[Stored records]
● ● ● ● ● ● ●

(** Every operation of a cache is that of a queue of at most [mc_size]
    bytes and keeps the invariant of the pointers: writing takes what there is
    room for and says how much, reading and cleaning hand the bytes out in
    order, discarding drops the oldest (unless it moves the tail past the end of
    the buffer).  Nothing outside the buffers is touched. *)
Theorem mem_cache_step_refines_queue c q cmd (Hc : holds c q) (Hcmd : cmd_ok c q cmd) :
  let '(n, out, q') := queue_step (mc_size c) q cmd in
  ∃ c', cache_step c cmd = Ok (n, out, c') ∧ holds c' q' ∧ mc_size c' = mc_size c.
Proof.
  pose proof (zlen_nonneg q). assert (∀ n, 0 ≤ n → zlen (repeat 0 (Z.to_nat n)) = n) as Hrep by (intros; unfold zlen; rewrite repeat_length; lia).
  assert (∀ n b, 0 ≤ n ≤ zlen q → take (Z.to_nat n) (slice q 0 n ++ b) = slice q 0 n) as Htake by (intros n b Hn; apply take_app_length'; rewrite length_slice; lia).
  pose proof (hd_used _ _ Hc). pose proof (hd_free _ _ Hc).
  destruct cmd as [data|n| | |n]; cbn [queue_step cache_step cmd_ok] in *.
  - pose proof (zlen_nonneg data). destruct (mem_cache_write_ok c q data (zlen data) Hc ltac:(lia)) as (c' & -> & Hc' & E).
    replace (mc_size c - zlen q) with (mc_free_size c) by lia. by exists c'.
  - destruct (mem_cache_read_ok c q (repeat 0 (Z.to_nat n)) n Hc) as (c' & -> & Hc' & E); [rewrite Hrep by lia; lia|].
    exists c'. cbn [mbind cres_bind mret cres_ret]. rewrite Htake by lia. done.
  - rewrite (mem_cache_clean_ok c q) by (done || (rewrite Hrep; lia)). cbn [mbind cres_bind mret cres_ret]. eexists.
    rewrite take_app_length' by (unfold zlen; lia). split_and!; [done|by apply (reinit_holds c q)|done].
  - eexists. split_and!; [done|by apply (reinit_holds c q)|done].
  - destruct Hcmd as [Hn Hst]. destruct (mem_cache_discard_ok c q n Hc Hn Hst) as (c' & -> & Hc' & E). by exists c'.
Qed.
Lemma mem_cache_step_refines_queue_witness :
  let c := {| mc_buff := [4; 0; 2; 3]; mc_size := 4; mc_free_size := 1; mc_head := 1; mc_tail := 2 |} in
  holds c [2; 3; 4] ∧ ∃ c', cache_step c (CWrite [5; 6]) = Ok (1, [], c') ∧ holds c' [2; 3; 4; 5] ∧ mc_size c' = mc_size c.
Proof.
  intros c. assert (holds c [2; 3; 4]) as H.
  { split; cbn; try (unfold zlen; simpl; lia). intros i Hi. assert (i = 0 ∨ i = 1 ∨ i = 2) as [->|[->| ->]] by (unfold zlen in Hi; simpl in Hi; lia); reflexivity. }
  split; [exact H|]. exact (mem_cache_step_refines_queue c [2; 3; 4] (CWrite [5; 6]) H I).
Defined.

(** The tail passes the end: [size] is added a second time.  After 1, 2, 3 are
    dropped the byte held is 4; what is read is 3. *)
Example discard_past_the_end :
  let c := {| mc_buff := [3; 4; 1; 2]; mc_size := 4; mc_free_size := 0; mc_head := 2; mc_tail := 2 |} in
  mc_tail (snd (mem_cache_discard c 3)) = 4 ∧ holds c [1; 2; 3; 4] ∧
  cache_step (snd (mem_cache_discard c 3)) (CRead 1) = Ok (1, [3], {| mc_buff := [3; 4; 1; 2]; mc_size := 4; mc_free_size := 4; mc_head := 2; mc_tail := 1 |}).
Proof.
  split; [reflexivity|]. split; [|reflexivity].
  split; cbn; try (unfold zlen; simpl; lia). intros i Hi.
  assert (i = 0 ∨ i = 1 ∨ i = 2 ∨ i = 3) as [->|[->|[->| ->]]] by (unfold zlen in Hi; simpl in Hi; lia); reflexivity.
Qed.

● ● ● ● ● ● ●

• [Work request] Output exactly the lines above, from the one holding "- destruct (mem_cache_read_ok" through the end of the data, including the first and last.

• [Answer to this exercise]
  - destruct (mem_cache_read_ok c q (repeat 0 (Z.to_nat n)) n Hc) as (c' & -> & Hc' & E); [rewrite Hrep by lia; lia|].
    exists c'. cbn [mbind cres_bind mret cres_ret]. rewrite Htake by lia. done.
  - rewrite (mem_cache_clean_ok c q) by (done || (rewrite Hrep; lia)). cbn [mbind cres_bind mret cres_ret]. eexists.
    rewrite take_app_length' by (unfold zlen; lia). split_and!; [done|by apply (reinit_holds c q)|done].
  - eexists. split_and!; [done|by apply (reinit_holds c q)|done].
  - destruct Hcmd as [Hn Hst]. destruct (mem_cache_discard_ok c q n Hc Hn Hst) as (c' & -> & Hc' & E). by exists c'.
Qed.
Lemma mem_cache_step_refines_queue_witness :
  let c := {| mc_buff := [4; 0; 2; 3]; mc_size := 4; mc_free_size := 1; mc_head := 1; mc_tail := 2 |} in
  holds c [2; 3; 4] ∧ ∃ c', cache_step c (CWrite [5; 6]) = Ok (1, [], c') ∧ holds c' [2; 3; 4; 5] ∧ mc_size c' = mc_size c.
Proof.
  intros c. assert (holds c [2; 3; 4]) as H.
  { split; cbn; try (unfold zlen; simpl; lia). intros i Hi. assert (i = 0 ∨ i = 1 ∨ i = 2) as [->|[->| ->]] by (unfold zlen in Hi; simpl in Hi; lia); reflexivity. }
  split; [exact H|]. exact (mem_cache_step_refines_queue c [2; 3; 4] (CWrite [5; 6]) H I).
Defined.

(** The tail passes the end: [size] is added a second time.  After 1, 2, 3 are
    dropped the byte held is 4; what is read is 3. *)
Example discard_past_the_end :
  let c := {| mc_buff := [3; 4; 1; 2]; mc_size := 4; mc_free_size := 0; mc_head := 2; mc_tail := 2 |} in
  mc_tail (snd (mem_cache_discard c 3)) = 4 ∧ holds c [1; 2; 3; 4] ∧
  cache_step (snd (mem_cache_discard c 3)) (CRead 1) = Ok (1, [3], {| mc_buff := [3; 4; 1; 2]; mc_size := 4; mc_free_size := 4; mc_head := 2; mc_tail := 1 |}).
Proof.
  split; [reflexivity|]. split; [|reflexivity].
  split; cbn; try (unfold zlen; simpl; lia). intros i Hi.
  assert (i = 0 ∨ i = 1 ∨ i = 2 ∨ i = 3) as [->|[->|[->| ->]]] by (unfold zlen in Hi; simpl in Hi; lia); reflexivity.
Qed.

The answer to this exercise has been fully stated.